<<<<

Lemma push_from pushed now a s :
  asm_ok a -> segment_ok s -> parts_from pushed a -> parts_from (s :: pushed) (push now a s).1.
Proof.
  intros Hok Hs Hf. pose proof (push_cases now a s Hok Hs) as Hc.
  destruct (stored_from pushed now a s Hok Hf) as [Hsub He].
  destruct (push now a s) as [a' r]. cbv zeta in Hc. simpl.
  assert (Hm : map_Forall (fun _ e => Forall (fun kv => kv.2 ∈ s :: pushed) (parts e))
                 (evict_for now a (file_key s))).
  { intros k e Hk. eapply Forall_impl;
      [apply (map_Forall_lookup_1 _ _ _ _ Hf (lookup_weaken _ _ _ _ Hk Hsub))|].
    intros kv ?. by right. }
  destruct Hc as [(_ & -> & _)|[(_ & _ & -> & _)|(Hig & _ & -> & _)]].
  - eapply parts_from_weaken; [|exact Hf]. by right.
  - unfold parts_from. cbn [by_key with_by_key]. by apply map_Forall_insert_2.
  - unfold parts_from. replace (by_key _) with (delete (file_key s) (evict_for now a (file_key s))).
    + by apply map_Forall_delete.
    + unfold remember_completed. destruct (decide _); [done|].
      by destruct (pop_completed _ _ _).
Qed.

(** ** The file a push returns *)

Lemma parts_sorted lo (l : list (Z * QbtSegment)) :
  bt_sorted lo l -> Forall (fun kv => kv.1 = block_number kv.2) l ->
  StronglySorted (fun s s' => block_number s < block_number s') (map snd l).
Proof.
  revert lo. induction l as [|[n s] l IH]; intros lo Hs Hp; simpl; [constructor|].
  destruct Hs as [Hn Hs]. apply Forall_cons in Hp as [Hk Hp]. simpl in Hk. subst n.
  constructor; [by eapply IH|]. apply Forall_map, Forall_forall. intros [j s'] Hin. simpl.
  pose proof (bt_sorted_gt _ _ _ _ Hs Hin). rewrite Forall_forall in Hp.
  pose proof (Hp _ Hin) as Hj. simpl in *. lia.
Qed.

Lemma sorted_segments key lo (l : list (Z * QbtSegment)) :
  bt_sorted lo l -> Forall (part_ok key) l ->
  StronglySorted (fun s s' => block_number s < block_number s') (map snd l).
Proof.
  intros Hs Hp. eapply parts_sorted; [exact Hs|]. eapply Forall_impl; [exact Hp|]. by intros kv (? & _).
Qed.

Lemma push_file now a s a' f pushed :
  asm_ok a -> segment_ok s -> parts_from pushed a -> push now a s = (a', Ok (Some f)) ->
  exists l, file_of (file_key s) (total_blocks s) l f /\ Forall (fun x => x ∈ s :: pushed) l.
Proof.
  intros Hok Hs Hf E. pose proof (push_cases now a s Hok Hs) as Hc. rewrite E in Hc. cbv zeta in Hc.
  destruct Hc as [(_ & _ & ?)|[(_ & _ & _ & ?)|(Hig & Hlen & _ & n & first & rest & Hp & Hr)]]; [done..|].
  pose proof (stored_ok now a s Hok Hs Hig) as (_ & _ & _ & _ & Hall).
  destruct (stored_from pushed now a s Hok Hf) as [_ Hfrom].
  set (e := store_part now s (evict_for now a (file_key s) !! file_key s)) in *.
  assert (Hin : inflight_ok a (file_key s) e) by (apply Hall; cbn; apply lookup_insert_eq).
  destruct Hin as (_ & Hsrt & Hparts & _).
  exists (map snd (parts e)). split.
  - split; [by eapply sorted_segments|]. split; [|split; [by rewrite length_map|]].
    + apply Forall_map. eapply Forall_impl; [exact Hparts|]. by intros kv (_ & ? & _ & ?).
    + injection Hr as ->. cbn [cf_data cf_filename cf_timestamp_utc]. split; [by rewrite map_map|].
      exists first. by rewrite Hp.
  - apply Forall_map. exact Hfrom.
Qed.

Lemma push_all_files log a pushed :
  asm_ok a -> Forall (fun ts => segment_ok ts.2) log -> parts_from pushed a ->
  forall k f, (k, Ok (Some f)) ∈ (push_all a log).2 ->
  exists s l, s ∈ map snd log /\ file_key s = k /\ file_of k (total_blocks s) l f /\
    Forall (fun x => x ∈ pushed \/ x ∈ map snd log) l.
Proof.
  revert a pushed. induction log as [|[t s] log IH]; intros a pushed Hok Hlog Hf k f; cbn [push_all].
  { by intros ?%not_elem_of_nil. }
  apply Forall_cons in Hlog as [Hs Hlog]. simpl in Hs.
  pose proof (push_ok t a s Hok Hs) as Hok1. pose proof (push_from pushed t a s Hok Hs Hf) as Hf1.
  destruct (push t a s) as [a1 r] eqn:E. simpl in Hok1, Hf1.
  specialize (IH a1 (s :: pushed) Hok1 Hlog Hf1 k f).
  destruct (push_all a1 log) as [a2 rs]. simpl in *. intros [[= -> <-]|Hin]%elem_of_cons.
  - destruct (push_file t a s a1 f pushed Hok Hs Hf E) as (l & Hl & Hfrom). exists s, l.
    split; [left|]. split; [done|]. split; [done|].
    eapply Forall_impl; [exact Hfrom|]. intros x [-> |?]%elem_of_cons; [right; left|by left].
  - destruct (IH Hin) as (s' & l & Hin' & Hk & Hl & Hfrom). exists s', l.
    split; [by right|]. split; [done|]. split; [done|].
    eapply Forall_impl; [exact Hfrom|]. intros x [[-> |?]%elem_of_cons|?];
      [right; left|by left|right; by right].
Qed.

(** ** Undisturbed assembly

    While the keys in play fit the in-flight limit and the times stay within
    one TTL, no entry is evicted and files do not disturb each other. *)

Definition undisturbed (K : gset bytes) (t0 : Instant) (a : QbtFileAssembler) : Prop :=
  dom (by_key a) ⊆ K /\ (size K <= max_inflight_files a)%nat /\
  map_Forall (fun _ e => t0 <= last_seen e <= t0 + inflight_ttl a) (by_key a).

Lemma evict_for_undisturbed K t0 now a key :
  undisturbed K t0 a -> key ∈ K -> now <= t0 + inflight_ttl a -> 0 <= inflight_ttl a ->
  evict_for now a key = by_key a.
Proof.
  intros (Hd & Hsz & Hw) Hk Hn Httl. unfold evict_for, evict_stale_inflight.
  rewrite map_filter_id.
  2:{ intros i e Hi. pose proof (map_Forall_lookup_1 _ _ _ _ Hw Hi) as Hl. simpl in *.
      apply Z.leb_le. unfold duration_since. lia. }
  destruct (by_key a !! key) eqn:E; [done|]. unfold evict_overflow_inflight. cbn [evict_overflow_go].
  replace (_ <=? _)%nat with false; [done|]. symmetry. apply Nat.leb_gt.
  apply not_elem_of_dom in E. rewrite <- size_dom.
  assert (size (dom (by_key a)) < size K)%nat; [|lia].
  apply subset_size. split; [done|]. intros Hs. by apply E, Hs.
Qed.

Lemma remember_fields a key :
  by_key (remember_completed a key) = by_key a /\
  max_inflight_files (remember_completed a key) = max_inflight_files a /\
  inflight_ttl (remember_completed a key) = inflight_ttl a /\
  duplicate_cache_size (remember_completed a key) = duplicate_cache_size a.
Proof. unfold remember_completed. destruct (decide _); [done|]. by destruct (pop_completed _ _ _). Qed.

Lemma push_undisturbed K t0 now a s :
  asm_ok a -> segment_ok s -> undisturbed K t0 a -> file_key s ∈ K ->
  t0 <= now <= t0 + inflight_ttl a -> 0 <= inflight_ttl a ->
  let a' := (push now a s).1 in
  undisturbed K t0 a' /\ inflight_ttl a' = inflight_ttl a /\
  (forall k, k <> file_key s -> by_key a' !! k = by_key a !! k).
Proof.
  intros Hok Hs Hu Hk Hn Httl. pose proof (push_cases now a s Hok Hs) as Hc.
  destruct (push now a s) as [a' r]. cbv zeta in Hc. cbn [fst].
  rewrite (evict_for_undisturbed K t0) in Hc by (done || lia). destruct Hu as (Hd & Hsz & Hw).
  destruct Hc as [(_ & -> & _)|[(_ & _ & -> & _)|(_ & _ & -> & _)]].
  - done.
  - split; [|split; [done|]].
    + split; [|split; [done|]]; cbn [by_key with_by_key inflight_ttl].
      * rewrite dom_insert_L. set_solver.
      * by apply map_Forall_insert_2.
    + intros k Hne. cbn. by rewrite lookup_insert_ne.
  - destruct (remember_fields (with_by_key a (delete (file_key s) (by_key a))) (file_key s))
      as (Eb & Em & Et & _).
    split; [|split; [done|]].
    + split; [|split]; rewrite ?Eb, ?Em, ?Et; cbn [by_key with_by_key inflight_ttl max_inflight_files].
      * rewrite dom_delete_L. set_solver.
      * done.
      * by apply map_Forall_delete.
    + intros k Hne. rewrite Eb. cbn. by rewrite lookup_delete_ne.
Qed.
(** ** Concrete runs *)

Module ClientDemo.
Definition cfg (follow : bool) : QbtReceiverConfig :=
  mk_receiver_config (str "me@x.org") [(str "a", 1); (str "b", 2); (str "a", 1)] None follow 5 10 49 10
    default_decode_config.
Definition channel (n : nat) : ListChannel ClientItem := mk_list_channel [] n false.
Definition client (n : nat) : @ClientState (ListChannel ClientItem) :=
  mk_client telemetry_default snapshot_default (channel n)
    (manager_new 7 9 None [(str "a", 1); (str "b", 2); (str "a", 1)]).
Definition world : World := fun _ => (1, fun _ _ => Ok tt).
Definition inputs : list (bool * SessionInput) :=
  [(false, InReadData (take 9 Demo.stream) 10 world); (false, InTelemetryTick);
   (false, InReadData (drop 9 Demo.stream) 20 world); (false, InReadTimeout 30)].
Definition result_ := session_loop (cfg false) [] inputs (session_new (cfg false) 0) (client 16).
Definition failing : QbtReceiverEventHandler :=
  fun e => match e with DataBlock _ => Err (Io (str "disk full")) | _ => Ok tt end.
Definition events : list QbtFrameEvent :=
  [DataBlock (Demo.segment 1 (str "HELLO")); Warning (DecoderRecovered (str "x"))].
End ClientDemo.

Lemma session_counts_stream_witness :
  exists events, feed (decoder_new default_decode_config) (concat (reads ClientDemo.inputs)) =
      Some (decoder ClientDemo.result_.1.2, events) /\
    batch (snapshot (tel ClientDemo.result_.1.1)) =
      sat_adds (batch snapshot_default) (batch_of (Z.of_nat (length (concat (reads ClientDemo.inputs)))) events).
Proof.
  apply (session_counts_stream (ClientDemo.cfg false) [] 0 ClientDemo.inputs (ClientDemo.client 16)).
  - repeat apply Forall_cons_2; try apply Forall_nil_2; vm_compute; split; congruence.
  - discriminate.
  - vm_compute. reflexivity.
Defined.
(* ===== verification/WxWire.v ===== *)
(** * The Weather Wire receiver, [wxwire_receiver/]

    Configuration and errors ([config.rs], [error.rs]), the stanza codec
    ([codec.rs]) and the client's connection loop ([client.rs]).  XML parsing,
    the XMPP message types and RFC 3339 are third-party code: the interface
    [Xmpp].  The transport is an argument of the loop; the one of the program is
    in [XmppTransport]. *)

From S2P Require Import Prelude Text Utf8 Support.
#[local] Open Scope rust_scope.

(** ** Errors, [error.rs] *)

Inductive WxWireConfigError :=
| EmptyUsername | EmptyPassword | ZeroIdleTimeout | ZeroEventChannelCapacity | ZeroInboundChannelCapacity
| ZeroTelemetryEmitInterval | ZeroConnectTimeout.

Inductive WxWireDecodeError :=
| InvalidXml (e : bytes) | NotMessageStanza | MissingPayload | EmptyPayload.

Inductive WxWireLifecycleError :=
| AlreadyRunning | NotRunning | IngressQueueFull | IngressQueueClosed | EventStreamTaken | Internal (e : bytes).

Inductive WxWireTransportError :=
| ConnectTimeoutOverflow | ConnectTimeout | TcpConnect (e : bytes) | InvalidRoomJid (e : bytes)
| MissingStartTls | StartTlsRejected | MissingSaslMechanisms | AuthenticationFailed (e : bytes)
| MissingResourceBinding | UnexpectedBindResponse (e : bytes) | ResourceBindFailed (e : bytes)
| StreamManagementEnableFailed (e : bytes) | JoinConfirmationTimeout | JoinRejected (e : bytes)
| ClientNotConnected | ReadTimeout | ReadTimeoutWaiting (tag : bytes) | ReadFailed (e : bytes) | StreamEnded
| WriteFailed (e : bytes) | SocketNotAvailable | InvalidTlsServerName | TlsHandshakeTimeout
| TlsHandshakeFailed (e : bytes) | BufferOverflow (e : bytes) | InvalidJoinPresence (e : bytes).
(** C26: the account's name and password are never written in the clear: however
    the handshake ends, wherever it fails or waits, and whatever the server
    answers, what was written before the socket was encrypted is the opening of
    the stream and the request to encrypt it. *)
Theorem credentials_after_tls username password :
  match connect write_error script endpoint_host username password with
  | HDone _ s | HFail _ s | HWait s =>
      Forall (fun p => p.1 = true \/ p.2 = stream_open endpoint_host \/ p.2 = starttls) (xs_sent s)
  end.
Proof.
  assert (Hh : keeps false (handshake write_error script endpoint_host username password) true).
  { unfold handshake, wait_for_tag, open_stream.
    do 8 (refine (keeps_bind false false true _ _ _ _); [keep_step|intros ?]).
    refine (keeps_bind false true true _ _ keeps_tls _). intros _.
    repeat (refine (keeps_bind true true true _ _ _ _); [keep_step|intros ?]). by intros ?. }
  unfold connect, remaining. cbn [xs_late].
  destruct (hs_late script) as [|[] late]; [|by constructor|];
    (destruct (hs_tcp script) as [e|]; [by constructor|]);
    match goal with |- context [handshake _ _ _ _ _ ?x] => pose proof (Hh x eq_refl (Forall_nil_2 _)) as Hx end;
    destruct (handshake _ _ _ _ _ _) as [t s|e s|s]; [apply Hx|done..|apply Hx|done|done].
Qed.
End handshake_safety.

(** ** A reader of small documents *)

Module XmppDemo.

(** Tags without attribute values that hold an angle bracket. *)
Definition tag_item (tag : bytes) : XmlItem :=
  let inner := drop 1 (take (length tag - 1) tag) in
  match inner with
  | c :: _ =>
      if eqb c (chr "/") then XEnd
      else if ends_with (str "/") inner then XEmpty (take_while (fun b => negb (eqb b (chr " ") || eqb b (chr "/"))) inner)
      else XStart (take_while (fun b => negb (eqb b (chr " "))) inner)
  | [] => XStart []
  end.

Fixpoint scan_xml (fuel pos : nat) (s : bytes) : list (XmlItem * nat) * XmlStop :=
  match fuel, s with
  | O, _ | _, [] => ([], XEof)
  | S fuel, b :: _ =>
      if eqb b (chr "<") then
        match find_sub (str ">") s with
        | None => ([], XError (str "syntax error: tag not closed"))
        | Some i =>
            let '(items, stop) := scan_xml fuel (pos + S i) (drop (S i) s) in
            ((tag_item (take (S i) s), (pos + S i)%nat) :: items, stop)
        end
      else
        let t := take_while (fun b => negb (eqb b (chr "<"))) s in
        let '(items, stop) := scan_xml fuel (pos + length t) (drop (length t) s) in
        ((XText t, (pos + length t)%nat) :: items, stop)
  end.

Lemma scan_positions fuel pos s : ascending pos (map snd (scan_xml fuel pos s).1) (pos + length s).
Proof.
  revert pos s. induction fuel as [|fuel IH]; intros pos [|b s]; cbn [scan_xml fst map ascending]; try lia.
  destruct (eqb b (chr "<")) eqn:Eb.
  - destruct (find_sub (str ">") (b :: s)) as [i|] eqn:Ei; [|cbn; lia].
    apply find_sub_length in Ei. cbn [length str] in Ei. cbn in Ei.
    specialize (IH (pos + S i)%nat (drop (S i) (b :: s))). destruct (scan_xml fuel _ _) as [items stop].
    cbn [fst map snd ascending] in *. split; [lia|]. rewrite length_drop in IH. cbn [length] in *.
    by replace (pos + S (length s))%nat with (pos + S i + (S (length s) - S i))%nat by lia.
  - assert (Hlen : (0 < length (take_while (fun b => negb (eqb b (chr "<"))) (b :: s)) <= length (b :: s))%nat).
    { cbn [take_while]. rewrite Eb. cbn [negb length].
      pose proof (f_equal length (take_drop_while (fun b => negb (eqb b (chr "<"))) s)) as E.
      rewrite length_app in E. lia. }
    cbv zeta. set (n := length _) in *.
    specialize (IH (pos + n)%nat (drop n (b :: s))). destruct (scan_xml fuel _ _) as [items stop].
    cbn [fst map snd ascending] in *. split; [lia|]. rewrite length_drop in IH.
    by replace (pos + length (b :: s))%nat with (pos + n + (length (b :: s) - n))%nat by lia.
Qed.

#[export] Program Instance demo_stream : XmlStream := {| read_stream s := scan_xml (length s) 0 s |}.
Next Obligation. intros s. apply (scan_positions (length s) 0 s). Qed.

(** An attribute in single quotes, and the name of the root. *)
Definition demo_attr (e : bytes) (k : bytes) : option bytes :=
  match split_once (k ++ str "='") e with
  | Some (_, rest) => option_map fst (split_once (str "'") rest)
  | None => None
  end.

#[export] Instance demo_minidom : Minidom := {|
  MElement := bytes; m_parse := fun s => Ok s;
  m_name := fun e => unwrap_or [] (stanza_root_tag_name e); m_ns := fun e => unwrap_or [] (demo_attr e (str "xmlns"));
  m_attr := demo_attr; base64_encode := fun s => map xor_byte s
|}.

Definition ok_writes : list bytes -> bytes -> option bytes := fun _ _ => None.
Definition fresh (buf : bytes) : XmppWxWireTransport :=
  mk_transport true WXWIRE_ROOM (str "label") buf true 0 0 [].
Definition message : bytes :=
  str "<message type='groupchat' from='nwws@conference.nwws-oi.weather.gov/r'><x>t</x></message>".
Definition ios : list IoStep :=
  [mk_io 5 (ReadSome (str "<presence/><r xmlns='urn:xmpp:sm:3'/>")); mk_io (21 * NANOS_PER_SEC) (ReadSome (message ++ str "<iq/>"))].
(** Building the S3 writer does not panic; the writer has the bucket asked for
    and the normalised prefix. *)
Lemma s3_writer_new_spec {Region Credentials Bucket : Type} custom parse_region credentials_new bucket_new style name prefix vars :
  exists r, @s3_writer_new Region custom parse_region Credentials Bucket credentials_new bucket_new style name prefix vars = Some r /\
  forall bucket w, r = Ok (bucket, w) -> bucket_name_of w = name /\ writer_prefix w = normalize_prefix prefix.
Proof.
  unfold s3_writer_new, resolve_s3_config. set (env := environment_from_map vars). clearbody env.
  destruct (trimmed_var (env_endpoint_url env)) as [endpoint|];
    destruct (trimmed_var (env_region env)) as [r|]; try destruct (trimmed_var (env_default_region env)) as [d|];
    cbn [is_some option_map bind_result unwrap_or];
    try destruct (parse_region _) as [reg|e]; cbn [is_some option_map bind_result];
    (eexists; split; [reflexivity|]; intros bucket w; first [done | destruct (build_bucket _ _ _ _); [by intros [= _ <-]|done]]).
Qed.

>>>>

• [EXERCISE BRIEF]
Repeat the entries above verbatim, but only from the line that has "InvalidRoomJid (e : bytes)" down to the line that has "bytes) | StreamEnded", inclusive.

• [SOLUTION BELOW]
| ConnectTimeoutOverflow | ConnectTimeout | TcpConnect (e : bytes) | InvalidRoomJid (e : bytes)
| MissingStartTls | StartTlsRejected | MissingSaslMechanisms | AuthenticationFailed (e : bytes)
| MissingResourceBinding | UnexpectedBindResponse (e : bytes) | ResourceBindFailed (e : bytes)
| StreamManagementEnableFailed (e : bytes) | JoinConfirmationTimeout | JoinRejected (e : bytes)
| ClientNotConnected | ReadTimeout | ReadTimeoutWaiting (tag : bytes) | ReadFailed (e : bytes) | StreamEnded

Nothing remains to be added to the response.